Pour savoir où on l’a, il faut savoir d’où l’on vient. Alors attachez vos tuques, parce que le chemin emprunté par l’autrice est loin d’un long fleuve tranquille. Mélissa Perron a eu le courage, la force et la passion de retourner dans son passé pour brasser la société et mettre en lumière l’autisme au féminin. Vous, aurez-vous le courage de lire son récit et d’épauler le continuum de la neurodivergence?

Diamant : force et résilience

Le 28 septembre 2023, ici même sur LA CLIQC, j’écrivais ceci :

Mélissa Perron est un diamant brut! Tout ce qui sort de sa tête, des mots aux dessins, se transforme en réussite et en victoire. […] L’auteure nous prouve que la littérature n’a pas de limite, qu’on peut tout y créer, tout y imaginer, qu’on peut parler de tout.

Avec Femme caméléon, elle démontre mes propos et vous prouve que j’avais raison (édito: pis j’suis fier!). Scientifiquement, un diamant est fait de carbone, comme le graphite d’un crayon – outil principal d’une auteure-illustratrice. Le diamant se forme profondément dans la Terre sous des conditions extrêmes de chaleur et de pression. Les atomes de carbone se lient alors très fortement entre eux dans une structure cristalline rigide, ce qui rend le diamant très dur. Sur l’échelle de Mohs, c’en fait le minéral ayant la plus grande dureté! Encore là, des éruptions volcaniques spectaculaires créent des conduits, appelés kimberlites, qui expédient, tels des ascenseurs magmatiques, les diamants des profondeurs de la Terre vers la surface où nous pouvons les trouver… et les admirer!

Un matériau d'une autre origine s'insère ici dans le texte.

(** * Render-and-download backend (src/index.js)

    A shallow embedding of the Express handler of [/api/render-and-download]
    and of its helper [runRemotionRender], with the properties of the job
    life cycle: validation, artifact naming, subprocess invocation, outcome
    classification, delivery and cleanup.

    Strings are byte strings; the JavaScript primitives the handler relies on
    (template literals, [!x], [JSON.stringify], [String.prototype.includes],
    [toLowerCase], [path.join], [path.resolve], [child_process.exec],
    [res.download], [fs.unlink]) are modelled after their documented
    behaviour on POSIX.

    One request is a computation over a world made of the files on disk, the
    response object and the trace of the effects performed.  What the
    environment decides (the token, the clock, what the shell does, how the
    transfer goes, whether unlink is refused) is an input of the run.

    [res.download] and [fs.unlink] are asynchronous: the handler starts them
    and goes on, and they complete, and call back, once the synchronous code
    has ended.  The handler therefore returns the operations it has started,
    and a run completes them in order; an exception raised in a callback is
    not caught by the handler.  The world at the end of the run is the world
    once the request has fully completed. *)

From Stdlib Require Import ZArith Ascii.
From stdpp Require Import base decidable option list strings pretty gmap.

Local Open Scope Z_scope.

(** ** JavaScript strings *)

Module Str.

(** The double quote character, code 34. *)
Definition dquote : string := String "034"%char EmptyString.
(** The backslash, code 92, the line feed, code 10, the single quote, 39. *)
Definition backslash : string := String "092"%char EmptyString.
Definition newline : string := String "010"%char EmptyString.
Definition squote : string := String "039"%char EmptyString.

(** [c.toLowerCase()] on one code unit.  Only A-Z are mapped; outside ASCII
    the Unicode mapping never produces one of the letters of the marker
    word, so the containment test below is not affected. *)
Definition lower_char (c : ascii) : ascii :=
  let n := nat_of_ascii c in
  if (Nat.leb 65 n && Nat.leb n 90)%bool then ascii_of_nat (n + 32) else c.
(** C6. For every incoming raw event: if feature extraction fails, the
    pipeline stores nothing (the controller, and with it each of the
    three stores, is left as it was) and the failure is the outcome; and
    whenever the call adds an anomaly to the store, the store [before]
    that [store_anomaly] is applied to already holds the raw and the
    prepared record of the same event, which the call has appended to the
    raw and to the prepared records. *)
Theorem process_new_raw_data_stores (anomaly_uuid alert_uuid : string) (now : Z)
    (raw : RawData.t) (self : AnomalyController) :
  let self' := (process_new_raw_data anomaly_uuid alert_uuid now raw self).1 in
  let outcome := (process_new_raw_data anomaly_uuid alert_uuid now raw self).2 in
  (forall e, preprocess_data raw = Raise e ->
     self' = self /\ outcome = Raise e
     /\ raw_data (storage self') = raw_data (storage self)
     /\ prepared_data (storage self') = prepared_data (storage self)
     /\ anomalies (storage self') = anomalies (storage self))
  /\ (anomalies (storage self') = anomalies (storage self)
      \/ exists prepared a before,
           preprocess_data raw = Ok prepared
           /\ storage self' = store_anomaly a before
           /\ anomalies (storage self') = (anomalies (storage self) ++ [a])%list
           /\ In raw (raw_data before)
           /\ In prepared (prepared_data before)
           /\ raw_data before = (raw_data (storage self) ++ [raw])%list
           /\ prepared_data before = (prepared_data (storage self) ++ [prepared])%list
           /\ raw_data (storage self') = raw_data before
           /\ prepared_data (storage self') = prepared_data before
           /\ PreparedData.id prepared = RawData.id raw
           /\ Anomaly.data_id a = RawData.id raw).
Proof.
  cbn zeta. split.
  - intros e Hpre. unfold process_new_raw_data. rewrite Hpre. cbn. auto.
  - destruct (process_new_raw_data_step anomaly_uuid alert_uuid now raw self)
      as [Hsame | (prepared & a & Hpre & Hst & Hid & Hdata)]; [left; exact Hsame|].
    right.
    exists prepared, a, (store_prepared_data prepared (store_raw_data raw (storage self))).
    rewrite Hst. cbn [store_anomaly store_prepared_data store_raw_data
                      raw_data prepared_data anomalies].
    repeat split; try assumption; try reflexivity;
      apply in_or_app; right; left; reflexivity.
Qed.

(** Every stored anomaly of a reachable controller has its raw and
    prepared records in the store. *)
Lemma stored_anomaly_has_source (self : AnomalyController) :
  reachable self ->
  forall a, In a (anomalies (storage self)) ->
    exists raw prepared,
      In raw (raw_data (storage self))
      /\ In prepared (prepared_data (storage self))
      /\ preprocess_data raw = Ok prepared
      /\ Anomaly.data_id a = RawData.id raw.
Proof.
  induction 1 as [self Hempty|u1 u2 now raw self Hr IH|s self Hr IH|now i self Hr IH];
    intros a Hin.
  - rewrite Hempty in Hin. destruct Hin.
  - pose proof (process_new_raw_data_step u1 u2 now raw self) as Hstep.
    cbn zeta in Hstep.
    destruct Hstep as [Hsame|(prepared & a' & Hpre & Hst & Hid & Hdata)].
    + rewrite Hsame in Hin. destruct (IH a Hin) as (raw0 & p0 & Hr0 & Hp0 & Hpp & Hd0).
      exists raw0, p0. repeat split; try assumption.
      * unfold process_new_raw_data.
        destruct (preprocess_data raw); [|exact Hr0].
        destruct (detect _ _ _ _) as [[?|]|?]; cbn; apply in_or_app; left; exact Hr0.
      * unfold process_new_raw_data.
        destruct (preprocess_data raw); [|exact Hp0].
        destruct (detect _ _ _ _) as [[?|]|?]; cbn; apply in_or_app; left; exact Hp0.
    + rewrite Hst in Hin |- *. cbn in Hin |- *. apply in_app_or in Hin.
      destruct Hin as [Hin|[<-|[]]].
      * destruct (IH a Hin) as (raw0 & p0 & Hr0 & Hp0 & Hpp & Hd0).
        exists raw0, p0. repeat split; try assumption; apply in_or_app; left; assumption.
      * exists raw, prepared.
        repeat split; try assumption; apply in_or_app; right; left; reflexivity.
  - exact (IH a Hin).
  - exact (IH a Hin).
Qed.
End ControllerFacts.
(** ** The tier and the returned score *)

(** X8. With the default thresholds the tier of a returned score can be
    read off its [total_score]: Hot from 80, Warm from 60, Cold from 40,
    Unqualified below.  The tier is taken before the total is clamped to
    [0, 100], and the clamp crosses none of the three thresholds. *)
Theorem tier_matches_total_score (self : LeadScoringEngine) (now : datetime) (ld : Lead)
    (r : LeadScore) :
  thresholds (model self) = QualificationThresholds_default ->
  score_lead self now ld = Ok r ->
  (scoring.qualification_status r = "Hot"%string <-> 80 <= total_score r)
  /\ (scoring.qualification_status r = "Warm"%string
      <-> 60 <= total_score r /\ total_score r < 80)
  /\ (scoring.qualification_status r = "Cold"%string
      <-> 40 <= total_score r /\ total_score r < 60)
  /\ (scoring.qualification_status r = "Unqualified"%string <-> total_score r < 40).
Proof.
  intros Hth Hr. apply score_lead_inv in Hr as (ra & _ & ->).
  cbn [scored total_score scoring.qualification_status].
  set (score := fst (apply_quality_penalty self ld _)).
  pose proof (clamp_ge_iff score 80) as H80.
  pose proof (clamp_ge_iff score 60) as H60.
  pose proof (clamp_ge_iff score 40) as H40.
  destruct (determine_qualification_spec self score) as (Hhot & Hwarm & Hcold & Hun).
  rewrite Hth in Hhot, Hwarm, Hcold, Hun.
  cbn [QualificationThresholds_default hot_threshold warm_threshold cold_threshold]
    in Hhot, Hwarm, Hcold, Hun.
  specialize (H80 ltac:(lra) ltac:(lra)). specialize (H60 ltac:(lra) ltac:(lra)).
  specialize (H40 ltac:(lra) ltac:(lra)).
  generalize dependent (Qmin 100 (Qmax 0 score)). intros clamped H80 H60 H40.
  assert (L80 : clamped < 80 <-> score < 80).
  { split; intros H; apply Qnot_le_lt; intros Hc; apply H80 in Hc; lra. }
  assert (L60 : clamped < 60 <-> score < 60).
  { split; intros H; apply Qnot_le_lt; intros Hc; apply H60 in Hc; lra. }
  assert (L40 : clamped < 40 <-> score < 40).
  { split; intros H; apply Qnot_le_lt; intros Hc; apply H40 in Hc; lra. }
  rewrite H80, H60, H40, L80, L60, L40. clear H80 H60 H40 L80 L60 L40 clamped.
  destruct (Qlt_le_dec score 80) as [B80|G80];
    [destruct (Qlt_le_dec score 60) as [B60|G60];
     [destruct (Qlt_le_dec score 40) as [B40|G40]|]|].
  - rewrite (Hun B80 B60 B40). cbn [value].
    repeat split; intros; first [discriminate | lra | reflexivity].
  - rewrite (Hcold B80 B60 G40). cbn [value].
    repeat split; intros; first [discriminate | lra | reflexivity].
  - rewrite (Hwarm B80 G60). cbn [value].
    repeat split; intros; first [discriminate | lra | reflexivity].
  - rewrite (Hhot G80). cbn [value].
    repeat split; intros; first [discriminate | lra | reflexivity].
Qed.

En lisant Femme caméléon, on constate que Mélissa Perron a eu une enfance « sous des conditions extrêmes ». Se sont alors forgés, dans son enfance, des talents dans « une structure cristalline rigide ». Comme il n’y a pas de hasard, que des opportunités spectaculaires et exceptionnelles, le diamant bien caché qu’est Mélissa Perron a fini par être exposé à la surface afin que nous puissions toutes et tous l’admirer.


Éditorial

En toute bienveillance d’enseignant caméléon…

Il faut toujours faire attention aux mots utilisés, surtout alors que nous concluons le mois de sensibilisation à l’autisme. Certains me donnent parfois envie de crier, d’hurler. Certains invalident ceux de l’autrice ou d’autres personnes vivant avec le CSA, invalidant leur vécu, en prétendant qu’il ne représente pas fidèlement ce qu’est l’autisme dans sa nature neurodéveloppementale. J’ai pour mon dire qu’il y a autant d’angles pour parler d’autisme au féminin qu’il y a de femmes autistes ou d’autisme au masculin qu’il y a d’hommes autiste: c’est à la base de la neurodivergence et de la condition du spectre de l’autisme.

Le roman Mélissa Perron, c’est un récit personnel où elle nous livre SON histoire. L’autrice nous présente son parcours de femme autiste, en mentionnant clairement son CSA sur la place publique, afin d’exposer SON vécu pour que les femmes se sentent à l’aise, à leur tour, de le faire.

Avec bienveillance, favorisons la discussion. Ouvrez le livre, ouvrez la discussion. Ne nourrissons pas la honte du diagnostic et favorisons les milieux où les comportements dits « caméléons » prendront fins.

Femme caméléon n’est pas un guide, ce n’est pas le DSM-V. C’est le récit personnel d’UNE femme autiste parmi des milliers de possibles sur le continuum. Comme l’a dit Mélissa Perron, l’obtention d’un diagnostic de CSA, c’est l’étiquette qui permet enfin de savoir comment bien prendre soin de SOI afin d’être la meilleure version de soi-même. Nous ne sommes pas tous des experts en pierres précieuses, mais nous pouvons tous nous présenter avec des gants blancs, prêts à prendre soin de l’autre.